--- Entries shown Enclosed Below ---

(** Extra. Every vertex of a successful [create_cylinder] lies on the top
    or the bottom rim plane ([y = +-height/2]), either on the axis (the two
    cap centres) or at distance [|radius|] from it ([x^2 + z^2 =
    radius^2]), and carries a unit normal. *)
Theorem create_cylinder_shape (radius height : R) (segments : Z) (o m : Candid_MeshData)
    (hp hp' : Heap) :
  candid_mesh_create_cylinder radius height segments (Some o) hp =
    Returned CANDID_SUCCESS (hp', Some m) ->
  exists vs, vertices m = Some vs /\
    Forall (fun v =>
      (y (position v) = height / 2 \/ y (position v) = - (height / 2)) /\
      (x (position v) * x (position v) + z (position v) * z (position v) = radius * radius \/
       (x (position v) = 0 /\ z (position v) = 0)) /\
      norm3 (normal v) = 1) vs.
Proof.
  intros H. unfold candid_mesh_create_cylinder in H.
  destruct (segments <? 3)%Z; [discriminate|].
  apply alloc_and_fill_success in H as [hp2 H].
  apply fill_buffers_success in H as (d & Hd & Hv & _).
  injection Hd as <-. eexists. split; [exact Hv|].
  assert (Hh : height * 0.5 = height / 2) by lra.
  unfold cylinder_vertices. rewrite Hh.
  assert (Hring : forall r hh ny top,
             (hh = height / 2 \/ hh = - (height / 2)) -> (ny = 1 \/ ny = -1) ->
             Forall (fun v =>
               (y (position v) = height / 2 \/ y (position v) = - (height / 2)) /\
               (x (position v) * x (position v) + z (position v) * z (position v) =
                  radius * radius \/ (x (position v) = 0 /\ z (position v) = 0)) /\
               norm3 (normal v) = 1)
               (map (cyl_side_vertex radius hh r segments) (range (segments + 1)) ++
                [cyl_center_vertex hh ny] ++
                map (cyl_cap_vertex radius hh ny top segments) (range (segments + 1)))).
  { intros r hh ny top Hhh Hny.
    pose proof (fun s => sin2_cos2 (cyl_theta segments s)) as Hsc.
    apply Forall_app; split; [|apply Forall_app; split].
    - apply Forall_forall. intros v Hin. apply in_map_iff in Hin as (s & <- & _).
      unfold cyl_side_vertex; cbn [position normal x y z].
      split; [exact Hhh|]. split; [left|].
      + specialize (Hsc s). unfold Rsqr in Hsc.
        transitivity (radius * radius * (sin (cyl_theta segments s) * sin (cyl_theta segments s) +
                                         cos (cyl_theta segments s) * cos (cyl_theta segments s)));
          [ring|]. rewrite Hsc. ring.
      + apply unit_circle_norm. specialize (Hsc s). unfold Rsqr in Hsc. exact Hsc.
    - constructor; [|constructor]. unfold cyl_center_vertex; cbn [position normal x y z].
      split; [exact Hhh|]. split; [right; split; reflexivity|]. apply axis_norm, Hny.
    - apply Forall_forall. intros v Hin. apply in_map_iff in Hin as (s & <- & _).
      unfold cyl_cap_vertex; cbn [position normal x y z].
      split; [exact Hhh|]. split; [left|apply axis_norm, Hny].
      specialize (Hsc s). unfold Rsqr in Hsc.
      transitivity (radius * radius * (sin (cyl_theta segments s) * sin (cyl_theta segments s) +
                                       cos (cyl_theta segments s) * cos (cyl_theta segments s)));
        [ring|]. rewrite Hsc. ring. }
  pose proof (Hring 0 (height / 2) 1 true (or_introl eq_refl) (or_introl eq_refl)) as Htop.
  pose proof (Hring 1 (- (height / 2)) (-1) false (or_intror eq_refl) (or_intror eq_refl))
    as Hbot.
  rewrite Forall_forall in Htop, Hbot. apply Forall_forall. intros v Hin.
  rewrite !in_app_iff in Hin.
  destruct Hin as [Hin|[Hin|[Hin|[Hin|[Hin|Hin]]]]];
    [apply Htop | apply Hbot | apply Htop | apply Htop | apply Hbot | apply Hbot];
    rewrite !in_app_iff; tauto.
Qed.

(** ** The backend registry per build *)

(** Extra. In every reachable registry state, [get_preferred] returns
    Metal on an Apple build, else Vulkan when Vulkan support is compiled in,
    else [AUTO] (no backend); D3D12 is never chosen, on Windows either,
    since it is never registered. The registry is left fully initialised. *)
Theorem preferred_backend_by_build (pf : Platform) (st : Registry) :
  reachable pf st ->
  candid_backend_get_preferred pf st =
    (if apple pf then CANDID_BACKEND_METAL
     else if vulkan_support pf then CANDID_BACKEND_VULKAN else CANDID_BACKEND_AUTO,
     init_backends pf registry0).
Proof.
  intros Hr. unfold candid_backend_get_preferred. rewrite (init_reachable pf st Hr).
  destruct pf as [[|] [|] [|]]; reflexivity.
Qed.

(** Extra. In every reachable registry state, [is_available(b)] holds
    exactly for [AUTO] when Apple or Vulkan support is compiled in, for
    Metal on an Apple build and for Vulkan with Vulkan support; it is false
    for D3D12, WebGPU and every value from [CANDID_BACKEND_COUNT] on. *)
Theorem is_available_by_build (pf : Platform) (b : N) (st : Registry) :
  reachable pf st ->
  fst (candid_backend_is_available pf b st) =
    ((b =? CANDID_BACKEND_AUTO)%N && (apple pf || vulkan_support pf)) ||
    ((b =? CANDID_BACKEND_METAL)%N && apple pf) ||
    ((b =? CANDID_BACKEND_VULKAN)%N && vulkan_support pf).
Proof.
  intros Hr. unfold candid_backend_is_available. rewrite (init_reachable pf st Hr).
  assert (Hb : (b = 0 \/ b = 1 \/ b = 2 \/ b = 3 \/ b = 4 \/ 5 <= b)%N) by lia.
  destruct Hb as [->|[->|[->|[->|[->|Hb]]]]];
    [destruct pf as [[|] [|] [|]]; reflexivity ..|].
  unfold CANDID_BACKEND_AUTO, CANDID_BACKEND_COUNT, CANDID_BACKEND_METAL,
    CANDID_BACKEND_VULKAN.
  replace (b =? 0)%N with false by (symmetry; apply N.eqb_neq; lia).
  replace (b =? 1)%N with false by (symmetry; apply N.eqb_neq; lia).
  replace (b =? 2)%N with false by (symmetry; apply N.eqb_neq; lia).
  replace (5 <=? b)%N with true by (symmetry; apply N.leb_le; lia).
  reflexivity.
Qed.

--- End of Enclosed Entries shown ---
--- Entries shown Enclosed Below ---

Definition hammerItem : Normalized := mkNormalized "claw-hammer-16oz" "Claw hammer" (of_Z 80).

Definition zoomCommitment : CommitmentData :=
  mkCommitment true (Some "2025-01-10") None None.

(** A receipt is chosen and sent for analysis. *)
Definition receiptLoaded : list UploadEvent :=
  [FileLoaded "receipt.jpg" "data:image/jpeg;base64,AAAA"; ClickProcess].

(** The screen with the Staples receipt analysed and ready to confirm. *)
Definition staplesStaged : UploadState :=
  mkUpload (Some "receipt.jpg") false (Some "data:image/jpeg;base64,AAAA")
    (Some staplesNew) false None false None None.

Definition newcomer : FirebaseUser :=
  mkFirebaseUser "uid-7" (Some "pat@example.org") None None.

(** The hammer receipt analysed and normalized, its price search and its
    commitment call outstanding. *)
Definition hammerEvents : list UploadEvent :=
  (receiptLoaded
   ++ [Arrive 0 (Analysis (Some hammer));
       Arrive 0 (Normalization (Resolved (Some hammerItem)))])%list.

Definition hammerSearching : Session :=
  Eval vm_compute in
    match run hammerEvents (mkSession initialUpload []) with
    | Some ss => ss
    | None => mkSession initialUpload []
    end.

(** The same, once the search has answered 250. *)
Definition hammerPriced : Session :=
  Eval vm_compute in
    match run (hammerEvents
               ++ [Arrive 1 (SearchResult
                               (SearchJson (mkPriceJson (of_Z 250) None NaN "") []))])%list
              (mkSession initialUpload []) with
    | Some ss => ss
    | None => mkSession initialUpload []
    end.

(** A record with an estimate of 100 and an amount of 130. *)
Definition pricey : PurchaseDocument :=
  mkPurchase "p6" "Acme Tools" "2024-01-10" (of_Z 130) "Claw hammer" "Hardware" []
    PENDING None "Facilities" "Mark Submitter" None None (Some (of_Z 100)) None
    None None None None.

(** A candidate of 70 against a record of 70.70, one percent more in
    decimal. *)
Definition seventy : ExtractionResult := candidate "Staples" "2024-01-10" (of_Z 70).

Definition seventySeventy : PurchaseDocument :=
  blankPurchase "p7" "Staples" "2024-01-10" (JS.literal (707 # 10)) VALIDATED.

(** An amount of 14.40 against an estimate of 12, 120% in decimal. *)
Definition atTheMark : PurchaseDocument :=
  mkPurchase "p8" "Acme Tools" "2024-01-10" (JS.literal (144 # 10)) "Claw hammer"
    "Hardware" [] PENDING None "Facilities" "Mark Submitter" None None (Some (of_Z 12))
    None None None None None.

--- End of Enclosed Entries shown ---
--- Entries shown Enclosed Below ---

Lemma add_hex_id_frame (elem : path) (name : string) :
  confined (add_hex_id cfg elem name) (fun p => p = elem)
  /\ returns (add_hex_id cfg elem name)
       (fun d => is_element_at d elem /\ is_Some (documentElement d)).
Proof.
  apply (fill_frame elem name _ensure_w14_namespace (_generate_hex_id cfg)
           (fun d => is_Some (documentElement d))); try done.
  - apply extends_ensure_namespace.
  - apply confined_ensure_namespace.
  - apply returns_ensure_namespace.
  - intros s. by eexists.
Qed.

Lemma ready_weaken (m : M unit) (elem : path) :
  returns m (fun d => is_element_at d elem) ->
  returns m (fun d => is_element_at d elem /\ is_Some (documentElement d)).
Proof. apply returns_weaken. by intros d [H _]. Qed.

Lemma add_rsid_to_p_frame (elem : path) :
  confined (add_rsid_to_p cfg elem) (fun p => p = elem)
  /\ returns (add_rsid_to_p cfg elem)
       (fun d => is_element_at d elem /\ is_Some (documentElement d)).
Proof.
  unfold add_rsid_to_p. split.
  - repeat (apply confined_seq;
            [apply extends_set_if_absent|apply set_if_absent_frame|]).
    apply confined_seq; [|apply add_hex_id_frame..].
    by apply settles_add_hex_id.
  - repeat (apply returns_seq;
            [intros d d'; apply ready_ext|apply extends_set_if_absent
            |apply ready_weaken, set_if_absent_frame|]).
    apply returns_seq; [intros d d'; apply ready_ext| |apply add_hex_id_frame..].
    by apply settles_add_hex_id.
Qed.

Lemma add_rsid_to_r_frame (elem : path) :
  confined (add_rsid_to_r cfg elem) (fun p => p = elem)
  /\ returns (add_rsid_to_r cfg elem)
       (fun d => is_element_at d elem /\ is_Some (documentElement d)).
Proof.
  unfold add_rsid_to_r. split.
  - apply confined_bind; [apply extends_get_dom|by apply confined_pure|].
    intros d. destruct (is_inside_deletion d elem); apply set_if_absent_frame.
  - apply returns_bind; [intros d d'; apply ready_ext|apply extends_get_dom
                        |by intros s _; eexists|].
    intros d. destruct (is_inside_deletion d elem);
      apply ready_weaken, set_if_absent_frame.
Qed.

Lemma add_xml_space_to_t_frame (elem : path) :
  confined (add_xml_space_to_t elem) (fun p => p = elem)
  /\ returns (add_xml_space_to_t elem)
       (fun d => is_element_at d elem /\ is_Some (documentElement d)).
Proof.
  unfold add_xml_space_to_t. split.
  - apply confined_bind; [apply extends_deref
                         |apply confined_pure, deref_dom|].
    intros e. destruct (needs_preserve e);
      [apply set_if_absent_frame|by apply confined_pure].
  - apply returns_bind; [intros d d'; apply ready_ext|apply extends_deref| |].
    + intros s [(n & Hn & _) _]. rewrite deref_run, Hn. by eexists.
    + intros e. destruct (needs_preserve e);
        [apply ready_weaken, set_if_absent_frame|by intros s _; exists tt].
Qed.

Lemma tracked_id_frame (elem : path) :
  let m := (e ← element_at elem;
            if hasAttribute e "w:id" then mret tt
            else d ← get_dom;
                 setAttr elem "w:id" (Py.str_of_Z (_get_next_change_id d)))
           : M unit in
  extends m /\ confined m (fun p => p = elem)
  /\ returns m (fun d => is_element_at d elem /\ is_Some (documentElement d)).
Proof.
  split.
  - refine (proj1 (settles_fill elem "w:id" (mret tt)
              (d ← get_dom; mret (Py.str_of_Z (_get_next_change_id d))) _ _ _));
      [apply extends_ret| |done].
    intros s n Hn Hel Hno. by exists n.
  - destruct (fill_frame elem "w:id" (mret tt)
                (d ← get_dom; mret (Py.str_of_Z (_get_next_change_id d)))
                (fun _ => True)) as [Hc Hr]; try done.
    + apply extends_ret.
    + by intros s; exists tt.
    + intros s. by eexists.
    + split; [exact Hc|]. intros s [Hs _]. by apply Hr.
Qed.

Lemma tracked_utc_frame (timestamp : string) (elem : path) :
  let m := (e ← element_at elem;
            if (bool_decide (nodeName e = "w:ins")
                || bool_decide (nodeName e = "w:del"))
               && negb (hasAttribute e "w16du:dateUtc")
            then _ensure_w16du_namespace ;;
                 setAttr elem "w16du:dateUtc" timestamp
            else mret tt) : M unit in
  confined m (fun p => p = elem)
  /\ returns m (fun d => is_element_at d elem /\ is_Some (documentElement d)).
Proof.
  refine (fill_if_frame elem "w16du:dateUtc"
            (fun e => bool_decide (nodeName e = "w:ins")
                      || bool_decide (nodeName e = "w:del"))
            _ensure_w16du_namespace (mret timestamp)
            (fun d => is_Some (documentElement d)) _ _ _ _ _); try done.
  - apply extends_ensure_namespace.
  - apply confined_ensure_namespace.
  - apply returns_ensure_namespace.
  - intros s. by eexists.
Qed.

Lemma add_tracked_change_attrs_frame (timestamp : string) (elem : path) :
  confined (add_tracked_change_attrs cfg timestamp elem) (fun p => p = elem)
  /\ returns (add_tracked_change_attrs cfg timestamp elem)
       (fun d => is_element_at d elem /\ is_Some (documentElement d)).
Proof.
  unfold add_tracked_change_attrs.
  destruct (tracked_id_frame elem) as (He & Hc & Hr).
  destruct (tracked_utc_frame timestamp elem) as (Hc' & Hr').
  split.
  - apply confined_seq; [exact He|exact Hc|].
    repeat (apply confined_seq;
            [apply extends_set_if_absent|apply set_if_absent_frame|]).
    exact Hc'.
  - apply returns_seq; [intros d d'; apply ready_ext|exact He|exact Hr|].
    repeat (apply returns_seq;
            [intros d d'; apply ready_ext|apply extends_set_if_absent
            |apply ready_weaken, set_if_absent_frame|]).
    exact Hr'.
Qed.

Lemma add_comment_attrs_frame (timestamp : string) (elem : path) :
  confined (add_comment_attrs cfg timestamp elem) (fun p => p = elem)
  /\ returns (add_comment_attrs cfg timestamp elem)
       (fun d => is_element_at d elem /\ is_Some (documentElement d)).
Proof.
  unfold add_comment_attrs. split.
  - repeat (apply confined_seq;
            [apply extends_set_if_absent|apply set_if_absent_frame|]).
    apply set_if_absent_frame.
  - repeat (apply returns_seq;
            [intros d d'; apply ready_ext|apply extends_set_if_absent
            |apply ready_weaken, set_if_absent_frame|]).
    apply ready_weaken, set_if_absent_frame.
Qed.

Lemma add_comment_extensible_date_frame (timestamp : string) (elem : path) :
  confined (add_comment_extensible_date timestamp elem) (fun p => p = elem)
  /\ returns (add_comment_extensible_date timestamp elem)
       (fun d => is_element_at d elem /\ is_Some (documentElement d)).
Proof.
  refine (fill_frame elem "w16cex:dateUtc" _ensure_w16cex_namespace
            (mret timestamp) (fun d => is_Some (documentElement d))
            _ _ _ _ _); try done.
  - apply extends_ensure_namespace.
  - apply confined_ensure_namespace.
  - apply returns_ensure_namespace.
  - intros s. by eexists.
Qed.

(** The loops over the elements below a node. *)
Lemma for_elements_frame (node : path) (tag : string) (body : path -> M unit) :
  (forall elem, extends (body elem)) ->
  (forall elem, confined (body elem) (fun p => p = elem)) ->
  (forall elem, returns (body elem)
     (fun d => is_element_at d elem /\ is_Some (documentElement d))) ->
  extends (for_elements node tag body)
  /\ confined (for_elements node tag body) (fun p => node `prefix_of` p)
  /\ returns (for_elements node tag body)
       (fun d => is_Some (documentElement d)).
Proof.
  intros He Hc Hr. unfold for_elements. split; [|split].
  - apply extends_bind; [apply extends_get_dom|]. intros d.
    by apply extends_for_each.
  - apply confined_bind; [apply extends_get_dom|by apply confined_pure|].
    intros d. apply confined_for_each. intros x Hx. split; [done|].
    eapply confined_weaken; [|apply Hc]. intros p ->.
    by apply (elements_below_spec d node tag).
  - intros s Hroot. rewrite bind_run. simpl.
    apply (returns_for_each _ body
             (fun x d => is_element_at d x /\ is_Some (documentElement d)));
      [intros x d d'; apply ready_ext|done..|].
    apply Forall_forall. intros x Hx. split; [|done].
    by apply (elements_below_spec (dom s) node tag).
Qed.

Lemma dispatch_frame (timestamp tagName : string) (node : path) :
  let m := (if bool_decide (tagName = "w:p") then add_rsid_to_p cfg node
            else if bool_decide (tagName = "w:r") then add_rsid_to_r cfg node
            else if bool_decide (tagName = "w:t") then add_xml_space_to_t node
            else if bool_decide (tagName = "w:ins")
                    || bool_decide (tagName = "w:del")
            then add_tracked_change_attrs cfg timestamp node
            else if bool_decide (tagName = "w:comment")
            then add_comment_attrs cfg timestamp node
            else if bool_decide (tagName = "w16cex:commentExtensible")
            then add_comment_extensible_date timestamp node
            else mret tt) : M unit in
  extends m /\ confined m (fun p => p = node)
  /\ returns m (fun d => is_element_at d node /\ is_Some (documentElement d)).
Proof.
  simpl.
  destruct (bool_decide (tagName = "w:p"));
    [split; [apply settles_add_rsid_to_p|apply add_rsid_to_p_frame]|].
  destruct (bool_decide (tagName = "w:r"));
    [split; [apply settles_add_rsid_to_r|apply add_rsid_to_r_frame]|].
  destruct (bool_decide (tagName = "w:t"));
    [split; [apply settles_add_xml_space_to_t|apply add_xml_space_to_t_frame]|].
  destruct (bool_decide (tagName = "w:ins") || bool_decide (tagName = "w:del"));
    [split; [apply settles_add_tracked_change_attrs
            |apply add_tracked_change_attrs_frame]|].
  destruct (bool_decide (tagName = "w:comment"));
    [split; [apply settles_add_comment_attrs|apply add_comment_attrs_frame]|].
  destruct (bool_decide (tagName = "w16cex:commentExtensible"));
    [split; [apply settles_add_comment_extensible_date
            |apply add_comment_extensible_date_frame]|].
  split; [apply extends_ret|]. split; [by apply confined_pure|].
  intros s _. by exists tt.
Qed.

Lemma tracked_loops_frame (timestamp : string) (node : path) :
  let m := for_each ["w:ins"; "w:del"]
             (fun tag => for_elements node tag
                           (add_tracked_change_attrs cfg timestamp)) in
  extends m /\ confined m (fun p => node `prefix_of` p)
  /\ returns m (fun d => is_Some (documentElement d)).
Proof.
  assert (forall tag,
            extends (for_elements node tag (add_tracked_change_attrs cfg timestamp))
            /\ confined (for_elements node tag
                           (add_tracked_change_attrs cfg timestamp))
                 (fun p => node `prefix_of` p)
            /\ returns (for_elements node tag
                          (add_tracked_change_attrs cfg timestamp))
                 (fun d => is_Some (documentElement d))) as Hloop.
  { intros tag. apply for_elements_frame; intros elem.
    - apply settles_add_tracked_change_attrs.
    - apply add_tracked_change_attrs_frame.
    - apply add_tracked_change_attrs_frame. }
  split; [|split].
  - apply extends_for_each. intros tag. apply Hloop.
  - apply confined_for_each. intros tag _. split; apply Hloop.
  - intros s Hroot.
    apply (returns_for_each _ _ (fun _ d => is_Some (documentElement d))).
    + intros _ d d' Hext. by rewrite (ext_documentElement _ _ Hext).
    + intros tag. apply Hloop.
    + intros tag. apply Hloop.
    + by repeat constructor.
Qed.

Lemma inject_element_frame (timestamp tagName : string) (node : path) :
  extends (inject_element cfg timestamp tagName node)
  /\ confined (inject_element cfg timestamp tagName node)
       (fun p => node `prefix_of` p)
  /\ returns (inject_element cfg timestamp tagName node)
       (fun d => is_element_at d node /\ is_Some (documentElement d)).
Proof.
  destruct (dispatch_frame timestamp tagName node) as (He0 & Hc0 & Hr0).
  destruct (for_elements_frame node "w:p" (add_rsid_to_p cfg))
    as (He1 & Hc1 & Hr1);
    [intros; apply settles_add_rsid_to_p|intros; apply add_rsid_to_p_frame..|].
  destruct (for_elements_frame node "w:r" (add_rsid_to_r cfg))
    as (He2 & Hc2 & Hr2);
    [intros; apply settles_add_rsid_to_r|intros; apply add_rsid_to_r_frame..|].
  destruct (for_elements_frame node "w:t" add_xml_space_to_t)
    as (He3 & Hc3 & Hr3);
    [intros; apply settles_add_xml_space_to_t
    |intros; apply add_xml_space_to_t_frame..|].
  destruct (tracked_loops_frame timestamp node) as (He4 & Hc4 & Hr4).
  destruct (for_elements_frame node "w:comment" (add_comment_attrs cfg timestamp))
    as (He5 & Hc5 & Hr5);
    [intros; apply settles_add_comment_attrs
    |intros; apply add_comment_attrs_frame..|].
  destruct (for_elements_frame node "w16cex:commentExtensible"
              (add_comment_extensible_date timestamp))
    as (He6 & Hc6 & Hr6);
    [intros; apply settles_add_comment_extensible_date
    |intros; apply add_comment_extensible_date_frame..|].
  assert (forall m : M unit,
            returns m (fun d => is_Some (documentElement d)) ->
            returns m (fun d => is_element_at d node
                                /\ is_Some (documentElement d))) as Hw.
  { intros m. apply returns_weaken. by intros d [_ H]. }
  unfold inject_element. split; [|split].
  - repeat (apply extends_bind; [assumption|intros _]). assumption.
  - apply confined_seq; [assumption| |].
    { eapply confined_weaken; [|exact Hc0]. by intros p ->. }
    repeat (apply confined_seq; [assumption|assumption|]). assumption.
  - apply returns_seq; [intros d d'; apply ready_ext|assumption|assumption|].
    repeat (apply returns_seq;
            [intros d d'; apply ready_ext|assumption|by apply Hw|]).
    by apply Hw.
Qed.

--- End of Enclosed Entries shown ---

Repeat word for word the lines above that run from the line containing "returns (add_rsid_to_r cfg elem)" through the line containing "returns (add_xml_space_to_t elem)", both ends included, and nothing else.

  /\ returns (add_rsid_to_r cfg elem)
       (fun d => is_element_at d elem /\ is_Some (documentElement d)).
Proof.
  unfold add_rsid_to_r. split.
  - apply confined_bind; [apply extends_get_dom|by apply confined_pure|].
    intros d. destruct (is_inside_deletion d elem); apply set_if_absent_frame.
  - apply returns_bind; [intros d d'; apply ready_ext|apply extends_get_dom
                        |by intros s _; eexists|].
    intros d. destruct (is_inside_deletion d elem);
      apply ready_weaken, set_if_absent_frame.
Qed.

Lemma add_xml_space_to_t_frame (elem : path) :
  confined (add_xml_space_to_t elem) (fun p => p = elem)
  /\ returns (add_xml_space_to_t elem)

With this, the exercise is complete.